Dogmas y banderas. 23 septiembre 2009. ADN.es
Un día fuimos un libro en blanco. Ni una línea escrita: sólo necesitábamos paz y leche.
Con las semanas percibimos voces, formas… y de repente, un buen día nos alzamos mostrando a todos nuestra voluntad de libertad: por primera vez nuestros pasos obedecían a instintos que los más próximos entendieron como el momento de empezar a encauzar, educar y etiquetar.
A partir de entonces captamos felicitaciones y regaños, conocimientos y prohibiciones, cauces y diques, hasta que un día nos empezaron a envolver de dogmas y de banderas, programas cerebrales transmitidos generación tras generación que no reclamábamos porque sentíamos que no nos hacían la menor falta para seguir caminando.
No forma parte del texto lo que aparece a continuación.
(** * Exam portal, QR attendance scanner and AI advisory service

    A shallow embedding of the three units of the education portal:

    - [ExamPortal]      the React component that lists exams, opens the
                        exam-taking flow and records submissions;
    - [QRCodeScanner]   the React component that drives an [Html5Qrcode]
                        camera scanner and validates the decoded payload;
    - [GeminiService]   the request/response functions over the hosted model.

    React state ([useState]), references ([useRef]) and effects ([useEffect])
    are modelled by explicit state passing: a handler maps the component's
    state to its next state and to the calls it makes on the host's callbacks.
    Code that can throw lives in the exception monad [JS.Exc]; [try]/[catch]
    is [JS.tryCatch]. Numbers are doubles, held as the rationals they denote,
    and arithmetic rounds to the nearest double. What the source takes from
    the JavaScript platform ([atob], [JSON.parse], the coercion of strings
    and objects to numbers) is collected in [JS.Platform]; the theorems hold
    for every platform, and [Browser.platform] is an executable one used to
    run concrete inputs.

    Two more modules follow the components further: [ScanSession] reads the
    phases of a scan session off the state of [QRCodeScanner], with the table
    of their transitions, and [Advisory] is the analysis of the attendance
    records that three functions of the service make before they write their
    prompt, over the plain objects of [PlainObject]. *)

From Stdlib Require Import ZArith QArith Qround Qpower Qabs String Ascii List Bool Lia.
From Stdlib Require Import DecimalString.
From Stdlib Require Import Floats.SpecFloat.
From stdpp Require Import base option gmap strings list sorting.

#[local] Set Warnings "-register-all".
#[local] Open Scope string_scope.

(* ===================================================================== *)
(** ** JavaScript values and the operations the components apply to them *)
(* ===================================================================== *)

Module JS.
Lemma containment_without_nan_witness :
  exists s t0 t,
    call (Some spec_example) 3 12 0 (Some identity) junk junk = Some s /\
    transformed spec_example 12 0 (Some identity) 0 = Some t0 /\
    transformed spec_example 12 0 (Some identity) 2 = Some t /\
    F32.leb (coord AY (out_min s)) (coord AY t) = true /\
    F32.leb (coord AY t) (coord AY (out_max s)) = true.
Proof.
  assert (R : exists s,
             call (Some spec_example) 3 12 0 (Some identity) junk junk
             = Some s) by (eexists; vm_compute; reflexivity).
  destruct R as [s Hs].
  destruct (containment_without_nan spec_example 3 12 0 (Some identity)
              junk junk s 2 ltac:(lia) Hs ltac:(lia))
    as (t0 & t & E0 & E & H).
  exists s, t0, t. repeat split; auto.
  - apply (H AY).
    + vm_compute in E0. injection E0 as <-. reflexivity.
    + vm_compute in E. injection E as <-. reflexivity.
  - apply (H AY).
    + vm_compute in E0. injection E0 as <-. reflexivity.
    + vm_compute in E. injection E as <-. reflexivity.
Defined.

(** C4, counterexample. One record (2,2,0) under [cancelling]: both
    [out_min[0]] and [out_max[0]] are the NaN, and NaN <= NaN is false. *)
Lemma ordered_claim_fails :
  ~ ordered_claim (packed [vz 2 2 0]) 1 12 0 (Some cancelling).
Proof.
  intros H.
  assert (R : exists s,
             call (Some (packed [vz 2 2 0])) 1 12 0
               (Some cancelling) zero3 zero3 = Some s /\
             coord AX (out_min s) = S754_nan)
    by (eexists; split; vm_compute; reflexivity).
  destruct R as [s [Hs Hmin]].
  pose proof (H ltac:(lia) zero3 zero3 s Hs AX) as L.
  rewrite Hmin in L. discriminate L.
Qed.

(** C4, amended. After a call that returns with [vertex_count > 0],
    [out_min[k] <= out_max[k]] holds on exactly those axes where the
    transformed coordinate of record 0 is not a NaN. *)
Theorem ordered_iff_first_not_nan (buf : list byte) (n st off : Z)
  (matrix : option (list float)) (omin omax : vec3) (s : machine) :
  0 < n ->
  call (Some buf) n st off matrix omin omax = Some s ->
  exists t0,
    transformed buf st off matrix 0 = Some t0 /\
    forall k,
      F32.leb (coord k (out_min s)) (coord k (out_max s)) = true <->
      F32.is_nan (coord k t0) = false.
Proof.
  intros Hn Hs.
  destruct (call_nonempty _ _ _ _ _ _ _ _ Hn Hs)
    as (m & p0 & ps & Hm & G & Emin & Emax).
  exists (transform m p0). split.
  - unfold transformed. rewrite Hm.
    pose proof (gather_nth _ _ _ _ _ _ G 0%nat ltac:(lia)) as E.
    simpl in E. now rewrite E.
  - intros k. rewrite Emin, Emax, coord_lo_corner, coord_hi_corner.
    simpl map. split.
    + intros L. destruct (F32.is_nan (coord k (transform m p0))) eqn:N; auto.
      apply is_nan_true in N. rewrite lo_aabb, N, run_lo_nan in L.
      discriminate L.
    + intros N.
      apply (leb_trans _ (coord k (transform m p0)));
        apply aabb_contains; simpl; auto.
Qed.
(** * WhatsApp Web library: codec, cipher channel, connection manager

    A shallow embedding of the parts of the library that carry its
    transport logic:

    - [Binary]: [BinaryHandler], [BinaryWriter] and [BinaryReader] of
      [src/binary.js];
    - [Utils]: [whatsappEncrypt]/[whatsappDecrypt] and the AES helpers of
      [src/utils.js];
    - [Manager]: [RealWebSocketManager] of [src/websocket-real.js]
      (connection life cycle, keep-alive, back-off, request correlation);
    - [Production]: the rate-limited outbound queue of
      [src/production-client.js].

    JavaScript values are modelled by inductive types, objects with
    mutable fields by records threaded through the functions, thrown
    exceptions by a sum type, and every effect on the outside world
    (socket calls, emitted events, promise callbacks, timers, random
    numbers) by an explicit field of the state. *)

From Stdlib Require Import ZArith QArith Qminmax Qpower String Ascii List Lia Bool Decimal DecimalString.
From Stdlib.Strings Require Import Byte.
From stdpp Require Import base option list strings gmap.

Local Open Scope string_scope.
Local Open Scope Z_scope.
Local Open Scope list_scope.

(** ** Bytes *)

(** The content of a [Buffer] is a list of bytes.  Reading an element
    gives a number in [0, 256); storing a number keeps its low 8 bits. *)
Definition byte_to_Z (b : byte) : Z := Z.of_N (Byte.to_N b).

Definition byte_of_Z (z : Z) : byte :=
  default x00 (Byte.of_N (Z.to_N (Z.land z 255))).

#[global] Instance byte_eq_decision : EqDecision byte := Byte.byte_eq_dec.

(** ** Results of code that can throw *)

Inductive Result (E A : Type) : Type :=
| Ok (a : A)
| Err (e : E).
Arguments Ok {E A} a.
Arguments Err {E A} e.

Definition rbind {E A B} (m : Result E A) (k : A -> Result E B) : Result E B :=
  match m with
  | Ok a => k a
  | Err e => Err e
  end.

Notation "'letR' x ':=' m 'in' k" := (rbind m (fun x => k))
  (at level 10, x pattern, m at level 100, k at level 200).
Entre todos nos los embutieron: la familia, la escuela, las noticias, el ambiente. Después, con los años fuimos descubriendo que unos servían y otros lastraban, porque los únicos dogmas y banderas que merecen espacio en nuestro cerebro son los que nos aportan un bien. Son los que no nos coartan, obligan, excluyen, limitan ni imponen odios y fobias de apolillados pasados.
Así como ya adultos decidimos nuestra alimentación física, también debemos decidir nuestro intransferible alimento cerebral.
Los dogmas y las banderas se alimentan de masas. El individuo sólo precisa paz y leche. Lo demás son salsas que, en libertad, podemos o no añadir a nuestra esencia, esa que está por encima de todo.